А еще был запоминающийся момент, когда на «Бег» пришел потрясающий старик. Я познакомилась с ним через Аллу Будницкую и Сашу Орлова. Его звали Евгений Николаевич, он представлялся так: «Я белогвардеец». В 17 лет ушел в Белую гвардию и прошел весь Дальний Восток, всю Россию, жил в Китае, в Америке и доживал свой век во Франции. Я уже не помню, как они с ним познакомились, но были с ним дружны и ездили к нему в Париж. И вот когда Евгений Николаевич приехал в Москву, то пришел на «Бег», а после спектакля встал перед Сашей на колени, заплакал и сказал: «Я прошел весь этот путь, знал этого генерала, всю эту белогвардейскую жизнь. И я окунулся в свое прошлое, в свой мир». Он считал, что Саша играет грандиозно. И также Александр Моисеевич Эскин, знаменитая личность, директор Дома актера, очень много лет друживший со всей нашей московской элитой, очень высоко ценил Сашину работу. Он был дружен с Черкасовым, который играл Хлудова в Александринке. Критики писали о Черкасове в очень высоких тонах и отмечали его реплику перед гибелью, когда он падал на колени и кричал: «Тесно мне, тесно, узко мне, узко!» И Эскин Саше сказал: «Эти слова Черкасова, его интонация, драматизм, звучали в моем сердце всю жизнь. Но, Саша, ты победил даже Черкасова. Ты потрясающе играешь!»
В Сашиной судьбе «Бег» стал такой же высокой работой, как «Иркутская история», как «Человек из Ламанчи». Это его вершины.
— Как артисту, который абсолютно все про себя понимает и осознает цену того, что он сделал, быть абсолютно зависимым от режиссера? Как это пережить, подстроиться под ситуацию?
— Наташа, вопрос у вас такой, на который ответа нет. Во-первых, я не могу вам сказать, что актер про себя все понимает, я таких людей не знаю. Хотя, конечно, есть глуповатые экземпляры, которые думают: «Я все могу!» — они несчастные люди. Потому что хороший актер — актер сомневающийся. Ткань актерского существования — это сомнение в себе. От самоуверенного актера вы как зритель не получите радости. Самоуверенность в этой профессии — пагубная вещь... Актеры ранимы. А если на момент их сомнений и неуверенности еще падает критика, особенно жесткая, это может человека сломать.

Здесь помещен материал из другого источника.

(* ===== verification/AlertConditions.v ===== *)
(** * Alert conditions ([services/alertConditions])

    A rule's conditions are an untyped [jsonb] value: a condition, an array of conditions,
    or nested groups.  Handlers for twelve kinds of condition are registered under their
    type and aliases; evaluation walks the groups and asks the handlers, validation walks
    the same value and lists what is wrong with it.

    Handlers read members of the value without checking them, so the model keeps the
    conversions of JavaScript and the errors they lead to: a window that is not a date, a
    member of [null], a value the query layer refuses ([SqlParams]).  A description is the
    template literal before its values are printed ([text]).  Inside a group the handlers run
    concurrently; their descriptions are listed in the order of the group. *)

From S2P Require Import Prelude JsNum Json ConfigPolicy.

Open Scope Z_scope.

(** ** Texts *)

Inductive part :=
| T (s : string)              (* literal text *)
| V (v : option json)         (* a value, printed by [String()] *)
| At (t : Z).                 (* an instant, printed by [toISOString()] *)
Abbreviation text := (list part).

(** ** Tables *)

Record metricRow := {
  mt_deviceId : string; mt_timestamp : Z; mt_cpuPercent : Q; mt_ramPercent : Q; mt_diskPercent : Q;
  mt_processCount : option Z; mt_diskReadBps : option Z; mt_diskWriteBps : option Z;
  mt_bandwidthInBps : option Z; mt_bandwidthOutBps : option Z; mt_interfaceStats : option json }.
Record eventLogRow := {
  el_deviceId : string; el_timestamp : Z; el_level : string; el_category : string;
  el_source : string; el_message : string }.
Record checkResultRow := {
  ck_deviceId : string; ck_watchType : string; ck_name : string; ck_status : string;
  ck_cpuPercent : option Q; ck_memoryMb : option Q; ck_timestamp : Z }.
Record postureRow := {
  po_deviceId : string; po_capturedAt : Z; po_patchComplianceScore : Z }.
Record MonitorDb := {
  m_config : ConfigDb; deviceMetrics : list metricRow; deviceEventLogs : list eventLogRow;
  serviceProcessCheckResults : list checkResultRow;
  securityPostureSnapshots : list postureRow }.

(** [ORDER BY t DESC]. *)
Definition latest_first {A} (t : A → Z) (l : list A) : list A := sort_by (λ a b, t b - t a) l.

(** What evaluating a condition can throw. *)
Inductive EvalError :=
| TypeError          (* [in], a member or a method of a value that has none *)
| RangeError         (* [toISOString()] of an invalid date *)
| ParamError         (* a parameter the query layer refuses to send *)
| QueryError.        (* a statement the database refuses *)

(** Values given to a query: compared with a text column or an enum column, or used as
    [LIMIT] ([None]: no limit).  What happens to other types of value than the column's is
    up to the query layer. *)
Class SqlParams := {
  text_param : option json → outcome EvalError string;
  enum_param : list string → option json → outcome EvalError string;
  limit_param : json → outcome EvalError (option nat) }.
Class SqlParamsLaws `{SqlParams} := {
  text_param_string s : text_param (Some (JStr s)) = Ok s;
  enum_param_value s l : s ∈ l → enum_param l (Some (JStr s)) = Ok s;
  enum_param_other s l : s ∉ l → enum_param l (Some (JStr s)) = Throw QueryError;
  limit_param_nat q n : q == inject_Z (Z.of_nat n) → limit_param (JNum q) = Ok (Some n) }.

Definition limit {A} (n : option nat) (l : list A) : list A :=
  match n with Some n => take n l | None => l end.

(** ** Utilities ([utils.ts]) *)

Inductive MetricName := cpuPercent | ramPercent | diskPercent | processCount.
#[export] Instance MetricName_eq_dec : EqDecision MetricName.
Proof. solve_decision. Defined.

Definition METRIC_NAME_MAP : list (string * MetricName) :=
  [("cpu", cpuPercent); ("cpuPercent", cpuPercent); ("ram", ramPercent); ("ramPercent", ramPercent);
   ("memory", ramPercent); ("disk", diskPercent); ("diskPercent", diskPercent);
   ("processCount", processCount); ("processes", processCount)]%string.
Definition metric_column (m : MetricName) : string :=
  match m with
  | cpuPercent => "cpuPercent" | ramPercent => "ramPercent"
  | diskPercent => "diskPercent" | processCount => "processCount"
  end.

(** A value as the key of a property; a number is no key of the map above. *)
Fixpoint property_key (v : json) : option string :=
  match v with
  | JStr s => Some s
  | JArr [x] => property_key x
  | _ => None
  end.
Definition normalizeMetricName (metric : option json) : option MetricName :=
  key ← (metric ≫= property_key : option string); snd <$> head (filter (λ e, e.1 = key) METRIC_NAME_MAP).

Definition num_rel (f : Q → Q → bool) (a b : num) : bool :=
  match a, b with Some x, Some y => f x y | _, _ => false end.
Definition Qlt_bool (a b : Q) : bool := negb (Qle_bool b a).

Но я понимаю, о чем вы говорите, о том, что у Саши был не просто успех, а грандиозный успех. Он одерживал невероятные победы. Но, поверьте, это все равно не мешает человеческому сомнению. Я даже и про себя могу сказать, у меня были такие роли высокие, которым я всей душой принадлежала, и все равно очень часто, когда приходила домой, на душе было муторно, казалось, я не так и не то сделала. Сомнения меня не оставляют.
— Даже когда покоряете невообразимые вершины? Я имею в виду вашу роль Бланш Дюбуа в «Трамвае «Желание».
— Спектакль «Трамвай «Желание» мы играли 24 года. Для нашего театра это было как «Чайка» для МХАТа. Каждый раз я умирала на сцене. Саша очень переживал и говорил: «Я не хочу тебя потерять, пора заканчивать». А Гончарову было мало. Он кричал: «Вивьен Ли после этой роли заболела! А вы, Немоляева, нет!» Мне пели дифирамбы критики, зрители, все подряд, но, поверьте, почти после каждого спектакля мне было за что себя корить.
— Что помогало в такие моменты, когда чувствуешь: не все идеально?
— Желание играть. Оно побеждает абсолютно все. Открывается занавес, ты остаешься наедине со зрительным залом и понимаешь, что тебя слушает и видит почти тысяча человек. Сидят и молча следят за твоей жизнью. Это непобедимые чувства. Поэтому ты можешь себя критиковать, быть собой недовольной, но все равно непреодолимое желание выйти на сцену тебя ведет. А еще возможность после удачного спектакля разделить свою радость. Мы с Сашей возвращались домой, и нам было хорошо вдвоем. Мы ужинали, выпивали стопочку водки, чтобы отпустить нервы, и могли разговаривать без конца. Это большое счастье, когда у тебя есть человек, который с тобой делит радость.